──────── Dataset records

Lemma non_blocking_recv1_result_witness :
  non_blocking_recv1 7 5 0 true ec_success 0
    [(SysRecv 7 5 0, mkAnswer (-1) 4 [] 0); (SysRecv 7 5 0, mkAnswer 2 0 (lit "he") 0)] =
    Some (true, lit "he", ec_success, 2, []).
Proof.
  apply (non_blocking_recv1_result 7 5 0 true ec_success 0 [mkAnswer (-1) 4 [] 0]
    (mkAnswer 2 0 (lit "he") 0) []).
  - repeat constructor.
  - intros [Hr _]. by vm_compute in Hr.
Defined.

(** * The mode of the descriptor *)

(** The mode after a call, from the mode before it: a successful [FIONBIO] sets
    it. *)
Definition mode_after (non_blocking_mode : bool) (e : sys_call * answer) : bool :=
  match e.1 with
  | SysIoctl _ cmd arg =>
      if (cmd =? FIONBIO) && (0 <=? an_result e.2) then negb (arg =? 0) else non_blocking_mode
  | _ => non_blocking_mode
  end.

(** [FIONBIO] leaves its argument as it is. *)
Definition fionbio_ok (e : sys_call * answer) : Prop :=
  match e.1 with
  | SysIoctl _ cmd arg => cmd = FIONBIO -> an_value e.2 = arg
  | _ => True
  end.

(** The operations that change the mode. *)
Inductive mode_op :=
  | SetUser (value : bool)
  | SetInternal (value : bool)
  | Ioctl (cmd arg : Z).

Definition run_mode_op (s state : Z) (o : mode_op) (ec : error_code) : sys Z :=
  match o with
  | SetUser value => '(_, state, _) ← set_user_non_blocking s state value ec; mret state
  | SetInternal value => '(_, state, _) ← set_internal_non_blocking s state value ec; mret state
  | Ioctl cmd arg => '(_, state, _, _) ← ioctl s state cmd arg ec; mret state
  end.

Fixpoint run_mode_ops (s state : Z) (os : list mode_op) (ec : error_code) : sys Z :=
  match os with
  | [] => mret state
  | o :: os => state ← run_mode_op s state o ec; run_mode_ops s state os ec
  end.

Lemma has_lor state f g : has state (Z.lor f g) = has state f || has state g.
Proof.
  unfold has. rewrite Z.land_lor_distr_r, <- negb_andb. f_equal.
  apply eq_true_iff_eq. rewrite andb_true_iff, !Z.eqb_eq. apply Z.lor_eq_0_iff.
Qed.

Lemma has_set state f : f <> 0 -> has (set_flag state f) f = true.
Proof.
  intros Hf. unfold has, set_flag. rewrite negb_true_iff, Z.eqb_neq, Z.land_lor_distr_l.
  rewrite Z.land_diag. intros E. by apply Z.lor_eq_0_iff in E as [_ E].
Qed.

Lemma has_clear state f : has (clear_flag state f) f = false.
Proof. unfold has, clear_flag. by rewrite Z.land_ldiff. Qed.

Lemma has_clear_other state f g : Z.land (Z.lnot f) g = g -> has (clear_flag state f) g = has state g.
Proof.
  intros E. unfold has, clear_flag. by rewrite Z.ldiff_land, <- Z.land_assoc, E.
Qed.

Lemma mode_user_set state : has (set_flag state user_set_non_blocking) non_blocking = true.
Proof. unfold non_blocking. rewrite has_lor, has_set; done. Qed.

Lemma mode_internal_set state : has (set_flag state internal_non_blocking) non_blocking = true.
Proof. unfold non_blocking. rewrite has_lor, orb_comm, has_set; done. Qed.

Lemma mode_internal_clear state :
  has state user_set_non_blocking = false ->
  has (clear_flag state internal_non_blocking) non_blocking = false.
Proof.
  intros Hu. unfold non_blocking. rewrite has_lor, has_clear, orb_false_r.
  by rewrite has_clear_other.
Qed.

(** The trace an operation takes and the mode it leaves. *)
Definition mode_kept (mode : bool) (state' : Z) (t t' : sys_trace) : Prop :=
  exists pre, t = pre ++ t' /\ has state' non_blocking = foldl mode_after mode pre.

Lemma mode_kept_none state t : mode_kept (has state non_blocking) state t t.
Proof. by exists []. Qed.

Lemma mode_kept_one mode state' e t :
  has state' non_blocking = mode_after mode e -> mode_kept mode state' (e :: t) t.
Proof. by exists [e]. Qed.

Lemma run_mode_op_kept s state o ec t state' t' :
  Forall fionbio_ok t -> run_mode_op s state o ec t = Some (state', t') ->
  mode_kept (has state non_blocking) state' t t'.
Proof.
  intros Ht E. destruct o as [value|value|cmd arg]; unfold run_mode_op in E.
  - unfold set_user_non_blocking, ioctl_mode in E.
    destruct (s =? invalid_socket); [sys_run E; apply mode_kept_none|].
    sys_run E; apply mode_kept_one; unfold mode_after; simpl; rewrite Eif; [|done].
    destruct value; simpl; [apply mode_user_set|apply has_clear].
  - unfold set_internal_non_blocking, ioctl_mode in E.
    destruct (s =? invalid_socket); [sys_run E; apply mode_kept_none|].
    destruct (negb value && has state user_set_non_blocking) eqn:Hu;
      [sys_run E; apply mode_kept_none|].
    sys_run E; apply mode_kept_one; unfold mode_after; simpl; rewrite Eif; [|done].
    destruct value; simpl; [apply mode_internal_set|by apply mode_internal_clear].
  - unfold ioctl in E. destruct (s =? invalid_socket); [sys_run E; apply mode_kept_none|].
    sys_run E. apply mode_kept_one. unfold mode_after; simpl.
    apply Forall_cons in Ht as [Ha _]. unfold fionbio_ok in Ha; simpl in Ha.
    destruct (Z.eqb_spec cmd FIONBIO) as [->|]; simpl; rewrite ?andb_true_r, ?andb_false_r; [|done].
    rewrite Ha by done. destruct (0 <=? an_result a); [|done].
    destruct (Z.eqb_spec arg 0); simpl; [apply has_clear|apply mode_user_set].
Qed.

(** Whatever sequence of [set_user_non_blocking], [set_internal_non_blocking]
    and [ioctl] is run, with whatever failures, the state flags say that the
    socket is non-blocking just when the last [FIONBIO] that succeeded made its
    descriptor so: an operation that relies on the flags does not block. *)
Theorem mode_flags_track_descriptor s os ec state t state' t'
    (Ht : Forall fionbio_ok t) (E : run_mode_ops s state os ec t = Some (state', t')) :
  exists pre,
    t = pre ++ t' /\
    has state' non_blocking = foldl mode_after (has state non_blocking) pre.
Proof.
  change (mode_kept (has state non_blocking) state' t t').
  revert state t Ht E. induction os as [|o os IH]; intros state t Ht E; cbn [run_mode_ops] in E.
  { sys_inv. apply mode_kept_none. }
  sys_inv. destruct (run_mode_op s state o ec t) as [[state1 t1]|] eqn:Eo; [|done].
  destruct (run_mode_op_kept _ _ _ _ _ _ _ Ht Eo) as (pre & -> & Hp).
  apply Forall_app in Ht as [_ Ht]. destruct (IH state1 t1 Ht E) as (pre' & -> & Hp').
  exists (pre ++ pre'). rewrite app_assoc. split; [done|]. by rewrite foldl_app, <- Hp.
Qed.

(** The user's mode outlasts the library's: turning the latter off is refused. *)
Lemma mode_flags_track_descriptor_witness :
  exists pre,
    [(SysIoctl 7 FIONBIO 1, mkAnswer 0 0 [] 1); (SysIoctl 7 FIONBIO 0, mkAnswer (-1) 5 [] 0)] =
      pre ++ [] /\ has 17 non_blocking = foldl mode_after (has 16 non_blocking) pre.
Proof.
  apply (mode_flags_track_descriptor 7 [SetUser true; SetInternal false; SetUser false]
    ec_success 16 _ 17 []).
  - repeat constructor.
  - by vm_compute.
Defined.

────────────────

* What the task asks
Type out the entries once more, precisely.

* Completed task
Lemma non_blocking_recv1_result_witness :
  non_blocking_recv1 7 5 0 true ec_success 0
    [(SysRecv 7 5 0, mkAnswer (-1) 4 [] 0); (SysRecv 7 5 0, mkAnswer 2 0 (lit "he") 0)] =
    Some (true, lit "he", ec_success, 2, []).
Proof.
  apply (non_blocking_recv1_result 7 5 0 true ec_success 0 [mkAnswer (-1) 4 [] 0]
    (mkAnswer 2 0 (lit "he") 0) []).
  - repeat constructor.
  - intros [Hr _]. by vm_compute in Hr.
Defined.

(** * The mode of the descriptor *)

(** The mode after a call, from the mode before it: a successful [FIONBIO] sets
    it. *)
Definition mode_after (non_blocking_mode : bool) (e : sys_call * answer) : bool :=
  match e.1 with
  | SysIoctl _ cmd arg =>
      if (cmd =? FIONBIO) && (0 <=? an_result e.2) then negb (arg =? 0) else non_blocking_mode
  | _ => non_blocking_mode
  end.

(** [FIONBIO] leaves its argument as it is. *)
Definition fionbio_ok (e : sys_call * answer) : Prop :=
  match e.1 with
  | SysIoctl _ cmd arg => cmd = FIONBIO -> an_value e.2 = arg
  | _ => True
  end.

(** The operations that change the mode. *)
Inductive mode_op :=
  | SetUser (value : bool)
  | SetInternal (value : bool)
  | Ioctl (cmd arg : Z).

Definition run_mode_op (s state : Z) (o : mode_op) (ec : error_code) : sys Z :=
  match o with
  | SetUser value => '(_, state, _) ← set_user_non_blocking s state value ec; mret state
  | SetInternal value => '(_, state, _) ← set_internal_non_blocking s state value ec; mret state
  | Ioctl cmd arg => '(_, state, _, _) ← ioctl s state cmd arg ec; mret state
  end.

Fixpoint run_mode_ops (s state : Z) (os : list mode_op) (ec : error_code) : sys Z :=
  match os with
  | [] => mret state
  | o :: os => state ← run_mode_op s state o ec; run_mode_ops s state os ec
  end.

Lemma has_lor state f g : has state (Z.lor f g) = has state f || has state g.
Proof.
  unfold has. rewrite Z.land_lor_distr_r, <- negb_andb. f_equal.
  apply eq_true_iff_eq. rewrite andb_true_iff, !Z.eqb_eq. apply Z.lor_eq_0_iff.
Qed.

Lemma has_set state f : f <> 0 -> has (set_flag state f) f = true.
Proof.
  intros Hf. unfold has, set_flag. rewrite negb_true_iff, Z.eqb_neq, Z.land_lor_distr_l.
  rewrite Z.land_diag. intros E. by apply Z.lor_eq_0_iff in E as [_ E].
Qed.

Lemma has_clear state f : has (clear_flag state f) f = false.
Proof. unfold has, clear_flag. by rewrite Z.land_ldiff. Qed.

Lemma has_clear_other state f g : Z.land (Z.lnot f) g = g -> has (clear_flag state f) g = has state g.
Proof.
  intros E. unfold has, clear_flag. by rewrite Z.ldiff_land, <- Z.land_assoc, E.
Qed.

Lemma mode_user_set state : has (set_flag state user_set_non_blocking) non_blocking = true.
Proof. unfold non_blocking. rewrite has_lor, has_set; done. Qed.

Lemma mode_internal_set state : has (set_flag state internal_non_blocking) non_blocking = true.
Proof. unfold non_blocking. rewrite has_lor, orb_comm, has_set; done. Qed.

Lemma mode_internal_clear state :
  has state user_set_non_blocking = false ->
  has (clear_flag state internal_non_blocking) non_blocking = false.
Proof.
  intros Hu. unfold non_blocking. rewrite has_lor, has_clear, orb_false_r.
  by rewrite has_clear_other.
Qed.

(** The trace an operation takes and the mode it leaves. *)
Definition mode_kept (mode : bool) (state' : Z) (t t' : sys_trace) : Prop :=
  exists pre, t = pre ++ t' /\ has state' non_blocking = foldl mode_after mode pre.

Lemma mode_kept_none state t : mode_kept (has state non_blocking) state t t.
Proof. by exists []. Qed.

Lemma mode_kept_one mode state' e t :
  has state' non_blocking = mode_after mode e -> mode_kept mode state' (e :: t) t.
Proof. by exists [e]. Qed.

Lemma run_mode_op_kept s state o ec t state' t' :
  Forall fionbio_ok t -> run_mode_op s state o ec t = Some (state', t') ->
  mode_kept (has state non_blocking) state' t t'.
Proof.
  intros Ht E. destruct o as [value|value|cmd arg]; unfold run_mode_op in E.
  - unfold set_user_non_blocking, ioctl_mode in E.
    destruct (s =? invalid_socket); [sys_run E; apply mode_kept_none|].
    sys_run E; apply mode_kept_one; unfold mode_after; simpl; rewrite Eif; [|done].
    destruct value; simpl; [apply mode_user_set|apply has_clear].
  - unfold set_internal_non_blocking, ioctl_mode in E.
    destruct (s =? invalid_socket); [sys_run E; apply mode_kept_none|].
    destruct (negb value && has state user_set_non_blocking) eqn:Hu;
      [sys_run E; apply mode_kept_none|].
    sys_run E; apply mode_kept_one; unfold mode_after; simpl; rewrite Eif; [|done].
    destruct value; simpl; [apply mode_internal_set|by apply mode_internal_clear].
  - unfold ioctl in E. destruct (s =? invalid_socket); [sys_run E; apply mode_kept_none|].
    sys_run E. apply mode_kept_one. unfold mode_after; simpl.
    apply Forall_cons in Ht as [Ha _]. unfold fionbio_ok in Ha; simpl in Ha.
    destruct (Z.eqb_spec cmd FIONBIO) as [->|]; simpl; rewrite ?andb_true_r, ?andb_false_r; [|done].
    rewrite Ha by done. destruct (0 <=? an_result a); [|done].
    destruct (Z.eqb_spec arg 0); simpl; [apply has_clear|apply mode_user_set].
Qed.

(** Whatever sequence of [set_user_non_blocking], [set_internal_non_blocking]
    and [ioctl] is run, with whatever failures, the state flags say that the
    socket is non-blocking just when the last [FIONBIO] that succeeded made its
    descriptor so: an operation that relies on the flags does not block. *)
Theorem mode_flags_track_descriptor s os ec state t state' t'
    (Ht : Forall fionbio_ok t) (E : run_mode_ops s state os ec t = Some (state', t')) :
  exists pre,
    t = pre ++ t' /\
    has state' non_blocking = foldl mode_after (has state non_blocking) pre.
Proof.
  change (mode_kept (has state non_blocking) state' t t').
  revert state t Ht E. induction os as [|o os IH]; intros state t Ht E; cbn [run_mode_ops] in E.
  { sys_inv. apply mode_kept_none. }
  sys_inv. destruct (run_mode_op s state o ec t) as [[state1 t1]|] eqn:Eo; [|done].
  destruct (run_mode_op_kept _ _ _ _ _ _ _ Ht Eo) as (pre & -> & Hp).
  apply Forall_app in Ht as [_ Ht]. destruct (IH state1 t1 Ht E) as (pre' & -> & Hp').
  exists (pre ++ pre'). rewrite app_assoc. split; [done|]. by rewrite foldl_app, <- Hp.
Qed.

(** The user's mode outlasts the library's: turning the latter off is refused. *)
Lemma mode_flags_track_descriptor_witness :
  exists pre,
    [(SysIoctl 7 FIONBIO 1, mkAnswer 0 0 [] 1); (SysIoctl 7 FIONBIO 0, mkAnswer (-1) 5 [] 0)] =
      pre ++ [] /\ has 17 non_blocking = foldl mode_after (has 16 non_blocking) pre.
Proof.
  apply (mode_flags_track_descriptor 7 [SetUser true; SetInternal false; SetUser false]
    ec_success 16 _ 17 []).
  - repeat constructor.
  - by vm_compute.
Defined.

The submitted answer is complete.